Three: Carrying Spares

Having spares has come in handy a few times when I’ve dropped my lens cap or left a memory card in my laptop in the hotel. It’s usually the little things that give you the most trouble. Make sure you have a spare lens cover for each lens, as well as multiple memory cards and at least one battery. Nothing is more frustrating than arriving at a fantastic photo opportunity only to discover that you forgot to charge your battery or that your memory card is missing.

Four: Clean Your Gear

Stick to a cleaning schedule. It’s easy when travelling to live in the moment and not worry about timings but it is important to stick to cleaning your camera often. I usually give my camera a good clean once a week. This means separating all the pieces and cleaning everything. It really doesn’t take long, maybe half an hour tops (body, tripod and three lenses). If I am in the middle of the desert or jungle then I will just give it a quick clean.    

Five: Guard Your Stuff

When travelling, always keep your gear with you. I used to travel with my camera, three lenses, a tripod, a gimbal, and my drone, all of this gear never left my side. Not only for the fact that it may get damaged in the hold of a plane or a bus but also for security reasons. I have heard of a few people who lost their bags while travelling, and if your gear is in those bags well, that would most definitely ruin your day and leave a very large hole in your pocket.

Six: Kit Breakdown

When needed, take your camera apart. Now I don’t mean unscrewing everything and breaking the camera down into pieces. I just mean separating the lens from the camera, making sure all caps and covers are attached. This is to keep your equipment from being damaged while travelling in arduous conditions. Leaving the lens on can damage the mounting threads, which will mean you will no longer be able to change lenses, which is not something that you want, especially after paying an arm and a leg for that new shiny lens. When changing or taking off lenses, be aware of your surroundings as foreign objects can easily be blown into the body and damage the sensor.

Seven: A Bag With Purpose

Keeping your camera bag for camera equipment is important. Having your spare keys or change bouncing around in there can potentially damage the gear inside. Making use of the separators that come with the bag is a must. Use them as a buffer between each piece of equipment. It’s a good idea to have the lenses, body, and other gear not touch. This way, they will not rub and scratch one another.

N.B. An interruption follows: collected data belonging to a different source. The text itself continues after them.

(* ===== verification/Rmp.v ===== *)
(** * MessagePack: the crate's primitives as an interface, and the wrappers over them
      ([atuin-common/src/rmp])

    [Rmp] is the interface to the third-party [rmp] crate: the writers append to a byte buffer, the
    readers consume one. [RmpLaws] states the documented behaviour the code relies on (a reader
    undoes its writer; a reader that meets another type reports the marker and consumes it). The
    wrappers of [encode.rs] and [decode.rs] are definitions over the interface; their round trips
    are proved against the laws alone. [RmpWire.v] gives a concrete instance. *)
From S2P Require Import Prelude.

(** ** The error types *)

(** A [Marker] is its leading byte. *)
Abbreviation Marker := Z (only parsing).
Definition marker_null : Marker := 192.
Definition marker_bin8 : Marker := 196.
Definition marker_array16 : Marker := 220.

Inductive ValueReadError : Type :=
| VR_InvalidMarkerRead
| VR_InvalidDataRead
| VR_TypeMismatch (m : Marker).

Inductive NumValueReadError : Type :=
| NV_InvalidMarkerRead
| NV_InvalidDataRead
| NV_TypeMismatch (m : Marker)
| NV_OutOfRange.

Inductive DecodeStringError : Type :=
| DS_InvalidMarkerRead
| DS_InvalidDataRead
| DS_TypeMismatch (m : Marker)
| DS_BufferSizeTooSmall (n : Z)
| DS_InvalidUtf8.

(** [DecodeError] of [decode.rs]. *)
Inductive DecodeError : Type :=
| DecodeString (e : DecodeStringError)
| NumValueRead (e : NumValueReadError)
| ValueRead (e : ValueReadError)
| WrongArrayLength (expected actual : Z)
| CustomDecode (s : string).

(** [EncodeError] of [encode.rs]; writing into a [Vec] cannot fail otherwise. *)
Inductive EncodeError : Type :=
| ArrayOverflow
| CustomEncode (s : string).

(** [TryEncodeError<_, Inner>] *)
Inductive TryEncodeError (I : Type) : Type :=
| TE_Encode (e : EncodeError)
| TE_Inner (i : I).
Arguments TE_Encode {I}. Arguments TE_Inner {I}.

(** ** The interface to the [rmp] crate *)

(** A reader over [&mut Bytes]: the bytes left, and the value or the error. *)
Abbreviation Reader E A := (stm (list Z) E A) (only parsing).

Class Rmp : Type := {
  write_nil : list Z;
  write_bool : bool → list Z;
  write_u8 : Z → list Z;
  write_u16 : Z → list Z;
  write_u64 : Z → list Z;
  write_uint : Z → list Z;
  write_uint8 : Z → list Z;
  write_sint : Z → list Z;
  write_str : string → list Z;
  write_bin_len : Z → list Z;
  write_bin : list Z → list Z;
  write_array_len : Z → list Z;
  read_bool : Reader ValueReadError bool;
  read_u8 : Reader ValueReadError Z;
  read_u16 : Reader ValueReadError Z;
  read_u64 : Reader ValueReadError Z;
  (** [read_int::<T>], given the bounds of [T]. *)
  read_int : Z → Z → Reader NumValueReadError Z;
  read_bin_len : Reader ValueReadError Z;
  read_array_len : Reader ValueReadError Z;
  read_str_from_slice : list Z → result (string * list Z) DecodeStringError;
  (** The byte strings that are a Rust [str] (UTF-8) of less than 4 GiB. *)
  is_str : string → Prop
}.

(** [RmpRead::read_u8] on [Bytes]: one raw byte. *)
Definition read_byte : Reader ValueReadError Z := λ bs,
  match bs with [] => ([], Err VR_InvalidDataRead) | b :: bs' => (bs', Ok b) end.

Definition ascii_string (s : string) : bool :=
  forallb (λ c, Ascii.nat_of_ascii c <? 128)%nat (String.list_ascii_of_string s).

Class RmpLaws `{Rmp} : Prop := {
  is_str_ascii s : ascii_string s = true → Z.of_nat (String.length s) < 65536 → is_str s;
  write_nil_byte : write_nil = [marker_null];
  read_write_bool b rest : read_bool (write_bool b ++ rest) = (rest, Ok b);
  read_write_u8 n rest : 0 ≤ n < 256 → read_u8 (write_u8 n ++ rest) = (rest, Ok n);
  read_write_u16 n rest : 0 ≤ n < 65536 → read_u16 (write_u16 n ++ rest) = (rest, Ok n);
  read_write_u64 n rest : is_u64 n → read_u64 (write_u64 n ++ rest) = (rest, Ok n);
  read_u64_nil rest : read_u64 (write_nil ++ rest) = (rest, Err (VR_TypeMismatch marker_null));
  read_write_uint lo hi n rest :
    is_u64 n → lo ≤ n ≤ hi → read_int lo hi (write_uint n ++ rest) = (rest, Ok n);
  read_write_uint8 lo hi n rest :
    0 ≤ n < 256 → lo ≤ n ≤ hi → read_int lo hi (write_uint8 n ++ rest) = (rest, Ok n);
  read_write_sint lo hi n rest :
    - i64_limit ≤ n < i64_limit → lo ≤ n ≤ hi → read_int lo hi (write_sint n ++ rest) = (rest, Ok n);
  read_int_nil lo hi rest :
    read_int lo hi (write_nil ++ rest) = (rest, Err (NV_TypeMismatch marker_null));
  read_write_str s rest : is_str s → read_str_from_slice (write_str s ++ rest) = Ok (s, rest);
  read_str_nil rest :
    read_str_from_slice (write_nil ++ rest) = Err (DS_TypeMismatch marker_null);
  read_write_bin_len n rest : 0 ≤ n < 2 ^ 32 → read_bin_len (write_bin_len n ++ rest) = (rest, Ok n);
  write_bin_len_8 n : 0 ≤ n < 256 → ∃ tl, write_bin_len n = marker_bin8 :: tl;
  write_bin_eq bs : write_bin bs = write_bin_len (Z.of_nat (length bs)) ++ bs;
  read_write_array_len n rest :
    0 ≤ n < 2 ^ 32 → read_array_len (write_array_len n ++ rest) = (rest, Ok n);
  write_array_len_16 n : 16 ≤ n < 65536 → ∃ tl, write_array_len n = marker_array16 :: tl
}.

#[export] Hint Rewrite @read_write_bool @read_write_u8 @read_write_u16 @read_write_u64 @read_u64_nil
  @read_write_uint @read_write_uint8 @read_write_sint @read_int_nil @read_write_str @read_str_nil
  @read_write_bin_len @read_write_array_len using (try typeclasses eauto; eauto with atuin; lia) : rmp.

(** ** The wrappers of [encode.rs] *)

Section encode.
Context `{Rmp}.

(** [write_optional]: the writers used with it cannot fail. *)
Definition write_optional {T} (value : option T) (write : T → list Z) : list Z :=
  match value with Some v => write v | None => write_nil end.

Fixpoint try_write_items {T I} (items : list (result T I)) (write : T → result (list Z) EncodeError)
    : result (list Z) (TryEncodeError I) :=
  match items with
  | [] => Ok []
  | item :: rest =>
      let? x := map_err TE_Inner item in
      let? b := map_err TE_Encode (write x) in
      let? bs := try_write_items rest write in
      Ok (b ++ bs)
  end.

(** [try_write_array_impl]: the length must fit in a u32, then each item is written. The assertion
    on the count cannot fail on a list. *)
Definition try_write_array_impl {T I} (items : list (result T I)) (write_len : Z → list Z)
    (write : T → result (list Z) EncodeError) : result (list Z) (TryEncodeError I) :=
  let len := Z.of_nat (length items) in
  if len <? 2 ^ 32
  then let? bs := try_write_items items write in Ok (write_len len ++ bs)
  else Err (TE_Encode ArrayOverflow).

(** [try_write_array] *)
Definition try_write_array {T I} (items : list (result T I))
    (write : T → result (list Z) EncodeError) : result (list Z) (TryEncodeError I) :=
  try_write_array_impl items write_array_len write.

(** [From<TryEncodeError<_, Infallible>> for EncodeError] *)
Definition from_infallible (e : TryEncodeError Empty_set) : EncodeError :=
  match e with TE_Encode e => e | TE_Inner i => match i with end end.

(** [write_array] *)
Definition write_array {T} (items : list T) (write : T → result (list Z) EncodeError)
    : result (list Z) EncodeError :=
  map_err from_infallible (try_write_array (Ok <$> items) write).

(** [write_binary_array] *)
Definition write_binary_array (bytes : list Z) : result (list Z) EncodeError :=
  map_err from_infallible
    (try_write_array_impl (Ok <$> bytes) write_bin_len (λ b, Ok [b])).
End encode.

(** ** The wrappers of [decode.rs] *)

(** [DecodeError::type_mismatch] *)
Definition type_mismatch (e : DecodeError) : option Marker :=
  match e with
  | DecodeString (DS_TypeMismatch m) => Some m
  | NumValueRead (NV_TypeMismatch m) => Some m
  | ValueRead (VR_TypeMismatch m) => Some m
  | _ => None
  end.

(** [read(reader).map_err(Into::into)] *)
Definition rd_map_err {E F A} (f : E → F) (r : Reader E A) : Reader F A := λ bs,
  let '(rest, res) := r bs in (rest, map_err f res).

Section decode.
Context `{Rmp}.

(** [read_string]: on a type mismatch the marker byte is consumed, on any other error nothing is. *)
Definition read_string : Reader DecodeError string := λ bs,
  match read_str_from_slice bs with
  | Ok (s, rest) => (rest, Ok s)
  | Err (DS_TypeMismatch m) => (tail bs, Err (DecodeString (DS_TypeMismatch m)))
  | Err e => (bs, Err (DecodeString e))
  end.

(** [with_str] *)
Definition with_str {R} (f : string → R) : Reader DecodeError R := λ bs,
  match read_str_from_slice bs with
  | Ok (s, rest) => (rest, Ok (f s))
  | Err e => (bs, Err (DecodeString e))
  end.

(** [read_optional] *)
Definition read_optional {T} (read : Reader DecodeError T) : Reader DecodeError (option T) := λ bs,
  match read bs with
  | (rest, Ok v) => (rest, Ok (Some v))
  | (rest, Err e) =>
      if decide (type_mismatch e = Some marker_null) then (rest, Ok None) else (rest, Err e)
  end.

(** [n] reads in a row, stopping at the first error as [collect::<Result<_, _>>()] does. *)
Fixpoint read_items {T} (n : nat) (read : Reader DecodeError T) : Reader DecodeError (list T) :=
  match n with
  | O => st_ret []
  | S n' => let! x := read in let! xs := read_items n' read in st_ret (x :: xs)
  end.

(** [read_array_impl(..).collect::<Result<_, _>>()] *)
Definition read_array_impl {T} (read_len : Reader ValueReadError Z) (read : Reader DecodeError T)
    : Reader DecodeError (list T) :=
  let! len := rd_map_err ValueRead read_len in read_items (Z.to_nat len) read.

(** [read_array(..).collect()] *)
Definition read_array {T} (read : Reader DecodeError T) : Reader DecodeError (list T) :=
  read_array_impl read_array_len read.

Definition read_raw_byte : Reader DecodeError Z := rd_map_err ValueRead read_byte.

(** [read_binary_array(..).collect()] *)
Definition read_binary_array : Reader DecodeError (list Z) :=
  read_array_impl read_bin_len read_raw_byte.

(** [read_fixed_array_impl]: the length must be the array's. *)
Definition read_fixed_array_impl {T} (N : Z) (read_len : Reader ValueReadError Z)
    (read : Reader DecodeError T) : Reader DecodeError (list T) :=
  let! actual := rd_map_err ValueRead read_len in
  if actual =? N then read_items (Z.to_nat N) read
  else st_fail (WrongArrayLength N actual).

(** [read_fixed_binary_array] *)
Definition read_fixed_binary_array (N : Z) : Reader DecodeError (list Z) :=
  read_fixed_array_impl N read_bin_len read_raw_byte.
End decode.

(** ** Lemmas *)

Section laws.
Context `{RmpLaws}.

Lemma read_string_write s rest : is_str s → read_string (write_str s ++ rest) = (rest, Ok s).
Proof. intros. unfold read_string. by rewrite read_write_str. Qed.

Lemma read_string_nil rest :
  read_string (write_nil ++ rest) = (rest, Err (DecodeString (DS_TypeMismatch marker_null))).
Proof. unfold read_string. by rewrite read_str_nil, write_nil_byte. Qed.

Lemma with_str_write {R} (f : string → R) s rest :
  is_str s → with_str f (write_str s ++ rest) = (rest, Ok (f s)).
Proof. intros. unfold with_str. by rewrite read_write_str. Qed.

(** A reader whose error on [nil] is the mismatch of its marker reads optional values. *)
Lemma read_optional_write {T} (read : Reader DecodeError T) (write : T → list Z) v rest :
  (∀ x, v = Some x → read (write x ++ rest) = (rest, Ok x)) →
  (v = None → ∃ e, read (write_nil ++ rest) = (rest, Err e) ∧ type_mismatch e = Some marker_null) →
  read_optional read (write_optional v write ++ rest) = (rest, Ok v).
Proof.
  intros Hs Hn. unfold read_optional. destruct v as [x|]; simpl.
  - by rewrite (Hs x).
  - destruct Hn as (e & -> & He); [done|]. by rewrite He, decide_True.
Qed.

Lemma read_optional_string v rest :
  (∀ s, v = Some s → is_str s) →
  read_optional read_string (write_optional v write_str ++ rest) = (rest, Ok v).
Proof.
  intros Hv. apply read_optional_write.
  - intros s Hs. apply read_string_write, Hv, Hs.
  - intros _. rewrite read_string_nil. by eexists.
Qed.

Lemma read_optional_u64 v rest :
  (∀ n, v = Some n → is_u64 n) →
  read_optional (rd_map_err ValueRead read_u64) (write_optional v write_u64 ++ rest) = (rest, Ok v).
Proof.
  intros Hv. apply read_optional_write; unfold rd_map_err.
  - intros n Hn. by rewrite read_write_u64 by eauto.
  - intros _. rewrite read_u64_nil. by eexists.
Qed.

Lemma read_items_write {T} (read : Reader DecodeError T) (write : T → result (list Z) EncodeError)
    (xs : list T) bs rest :
  try_write_items (I := Empty_set) (Ok <$> xs) write = Ok bs →
  (∀ x b rest', x ∈ xs → write x = Ok b → read (b ++ rest') = (rest', Ok x)) →
  read_items (length xs) read (bs ++ rest) = (rest, Ok xs).
Proof.
  revert bs; induction xs as [|x xs IH]; simpl; intros bs Hw Hr; inv_res; [done|].
  destruct (write x) as [b|] eqn:Hx; simpl in Hw; [|done].
  destruct (try_write_items _ _) as [bs'|]; simpl in Hw; inv_res.
  unfold st_bind. rewrite <- app_assoc, (Hr x) by (done || left).
  rewrite IH; [done|done|]. intros. apply Hr; [by right|done].
Qed.

Lemma try_write_items_bytes (bs : list Z) :
  try_write_items (I := Empty_set) (Ok <$> bs) (λ b, Ok [b]) = Ok bs.
Proof.
  induction bs as [|b bs IH]; [done|]. rewrite fmap_cons. cbn [try_write_items map_err rbind].
  by rewrite IH.
Qed.

Lemma write_binary_array_ok (bs : list Z) :
  Z.of_nat (length bs) < 2 ^ 32 →
  write_binary_array bs = Ok (write_bin_len (Z.of_nat (length bs)) ++ bs).
Proof.
  intros Hl. unfold write_binary_array, try_write_array_impl. rewrite length_fmap.
  destruct (Z.ltb_spec (Z.of_nat (length bs)) (2 ^ 32)); [|lia].
  by rewrite try_write_items_bytes.
Qed.

Lemma read_items_bytes (bs rest : list Z) :
  read_items (length bs) read_raw_byte (bs ++ rest) = (rest, Ok bs).
Proof.
  eapply (read_items_write _ (λ b, Ok [b])); [apply try_write_items_bytes|].
  intros ? b ? _ [= <-]. done.
Qed.

Lemma read_binary_array_write (bs out rest : list Z) :
  write_binary_array bs = Ok out → read_binary_array (out ++ rest) = (rest, Ok bs).
Proof.
  intros Hw. assert (Z.of_nat (length bs) < 2 ^ 32) as Hl.
  { unfold write_binary_array, try_write_array_impl in Hw. rewrite length_fmap in Hw.
    destruct (Z.ltb_spec (Z.of_nat (length bs)) (2 ^ 32)); [done|]. discriminate Hw. }
  rewrite write_binary_array_ok in Hw by done. inv_res.
  unfold read_binary_array, read_array_impl, st_bind, rd_map_err.
  rewrite <- app_assoc, read_write_bin_len by lia. simpl. rewrite Nat2Z.id. apply read_items_bytes.
Qed.

Lemma read_fixed_binary_array_write N (bs out rest : list Z) :
  Z.of_nat (length bs) = N → write_binary_array bs = Ok out →
  read_fixed_binary_array N (out ++ rest) = (rest, Ok bs).
Proof.
  intros <- Hw. assert (Z.of_nat (length bs) < 2 ^ 32) as Hl.
  { unfold write_binary_array, try_write_array_impl in Hw. rewrite length_fmap in Hw.
    destruct (Z.ltb_spec (Z.of_nat (length bs)) (2 ^ 32)); [done|]. discriminate Hw. }
  rewrite write_binary_array_ok in Hw by done. inv_res.
  unfold read_fixed_binary_array, read_fixed_array_impl, st_bind, rd_map_err.
  rewrite <- app_assoc, read_write_bin_len by lia. simpl. rewrite Z.eqb_refl, Nat2Z.id.
  apply read_items_bytes.
Qed.

(** Items written after their count are read back, however the items themselves are coded. *)
Lemma read_array_write {T} (read : Reader DecodeError T) (write : T → result (list Z) EncodeError)
    (xs : list T) out rest :
  write_array xs write = Ok out →
  (∀ x b rest', x ∈ xs → write x = Ok b → read (b ++ rest') = (rest', Ok x)) →
  read_array read (out ++ rest) = (rest, Ok xs).
Proof.
  unfold write_array, try_write_array, try_write_array_impl. rewrite length_fmap. intros Hw Hr.
  destruct (Z.ltb_spec (Z.of_nat (length xs)) (2 ^ 32)); [|discriminate Hw].
  destruct (try_write_items _ _) as [bs|] eqn:E; simpl in Hw; inv_res.
  unfold read_array, read_array_impl, st_bind, rd_map_err.
  rewrite <- app_assoc, read_write_array_len by lia. simpl. rewrite Nat2Z.id.
  by eapply read_items_write.
Qed.
End laws.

You may also be interested in: Equipment Advice for Epic Travel Photos

Eight: A Useful Insight

A useful tip is to reuse old silica gel packs. You know, those little bags that come in the box when you buy new shoes, the ones that say “DO NOT EAT”, yep, well those. They are designed to keep moisture out of packages while travelling and work just as well to keep the moisture out of your camera bag. I have two in my camera bag and two in my drone bag. Now it will not do much if your bag is soaked in a downpour, so don’t get the wrong idea. The best thing is that they are free and weigh less than a penny.

Nine: Stay Covered

The final nugget of advice is to buy insurance. Some travel insurers will cover your gear as part of your travel package. Make sure to check the amount they cover though, as some will only pay out $500 or so, which won’t do much good. Most smart phones cost more than that now, never mind a DSLR or mirrorless camera. Search for options that best fit your needs and ALWAYS read the fine print. Keep all your receipts in a safe place so that you can find them easily if needed.

All pictures sourced from pixabay.

Remember, a DSLR or mirrorless camera isn’t just for Christmas; it’s for life, and it’s a significant investment that’s well worth it. You won’t go far wrong if you take better care of it than you do of yourself. Keep in mind that you will most likely replace or upgrade gear at some point, and the better the condition of the camera, the higher the resale value.